La Paz interior, la calma y la serenidad
Cant 3, 3-5
No molestéis ni despertéis a mi amor hasta que ella quiera
Sal 3, 3-7
Me despierto: el Señor me sostiene
Ef 4, 1-6
Sólo un Dios, que es Padre... que en todos actúa y en todos vive
Mc 6, 45-51
Luego subió a la barca

MEDITACIÓN

La paz en el corazón de los discípulos proviene de la presencia del Señor Jesucristo en la barca. Es esta presencia la que aporta esta calma y serenidad a toda la Iglesia como también a los que llevan a cabo su propia vocación combatiendo solos en el desierto de la contemplación, o de otros que sirven en el mundo hasta entregar su propia vida por el prójimo.

Por el aspecto radical del compromiso en la acción o en la contemplación, los que parecen alejados de la vocación común de los cristianos, se acercan a la asamblea de fieles en el corazón mismo de la celebración.

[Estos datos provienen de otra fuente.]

(** * Lutz one-pass object finder: shallow embedding and checked properties

    The development embeds the two classes of the library,
    [lutzObject] (lutzObject.hpp / lutzObject.cpp) and [lutzOnePass]
    (lutzOnePass.hpp / lutzOnePass.cpp), as executable Rocq functions and
    states the properties of the specification over them.

    Conventions of the embedding
    - [int] is [Z].  Counters ([co], [pstop], [xindx]) are bounded by the
      size of the vectors they index; the two places where inputs are
      multiplied or incremented ([GetPixValue], [init_members]) check for
      signed overflow.
    - [double] is IEEE binary64, i.e. Rocq's primitive [float].
    - [std::vector<T>] is [list T]; [operator[]] is unchecked in C++, so an
      access outside the vector is undefined behaviour: [Undefined OutOfRange].
    - a member function that mutates the object takes the object and returns
      an [outcome] holding the new object. *)

From Stdlib Require Import ZArith Lia Bool Ascii.
From Stdlib Require Import String.
From Stdlib Require Import Floats.PrimFloat Numbers.Cyclic.Int63.Uint63.
From stdpp Require Import gmultiset.
From stdpp Require Import base option list relations.

Local Open Scope Z_scope.
#[local] Set Warnings "-inexact-float,-clear-no-such-hyp".

(** ** Outcomes of a call *)

(** The ways in which the C++ leaves the defined behaviour. *)
Inductive fault : Set :=
  | OutOfRange      (* operator[] or back() outside a vector *)
  | NullPointer     (* m_image[bin] with m_image == nullptr *)
  | IntOverflow.    (* signed overflow of an int expression *)

(** Exceptions of the standard library that the code can raise. *)
Inductive exn : Set :=
  | length_error.   (* std::vector(n, v) with n above max_size() *)

Inductive outcome (A : Type) : Type :=
  | Done (a : A)
  | Throws (e : exn)
  | Undefined (f : fault).
Arguments Done {A} a.
Arguments Throws {A} e.
Arguments Undefined {A} f.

Ni pasivos ni soñadores, aportan a su Iglesia y a la Iglesia el honor de su lucha espiritual.

Con sus hermanos y hermanas bautizados, encuentran la fuerza de testimoniar serenamente la presencia prometida de Cristo que les hace entrar en la comunión trinitaria.

La humanidad logra la presencia de hombres y mujeres de paz. Los cristianos están llamados a dar testimonio de la paz con dulzura, con humildad y paciencia ante el Dios presente en la vida de cada ser humano.

Todo aquel que vive estas palabras de Dios - «vendremos a él y viviremos en él» -, puede llegar a ser por medio de la paz artífice privilegiado de la unidad de los cristianos.

ORACIÓN

Señor, afianza mi corazón conmovido sobre la roca de tus mandamientos y, así como tú has calmado la tempestad por la fuerza de tu presencia, tranquiliza las olas de mi vida agitada y condúceme en la barca de tu Iglesia. Dame esta fe que me recuerda que tú estás presente entre nosotros hasta el fin de los tiempos. Amén.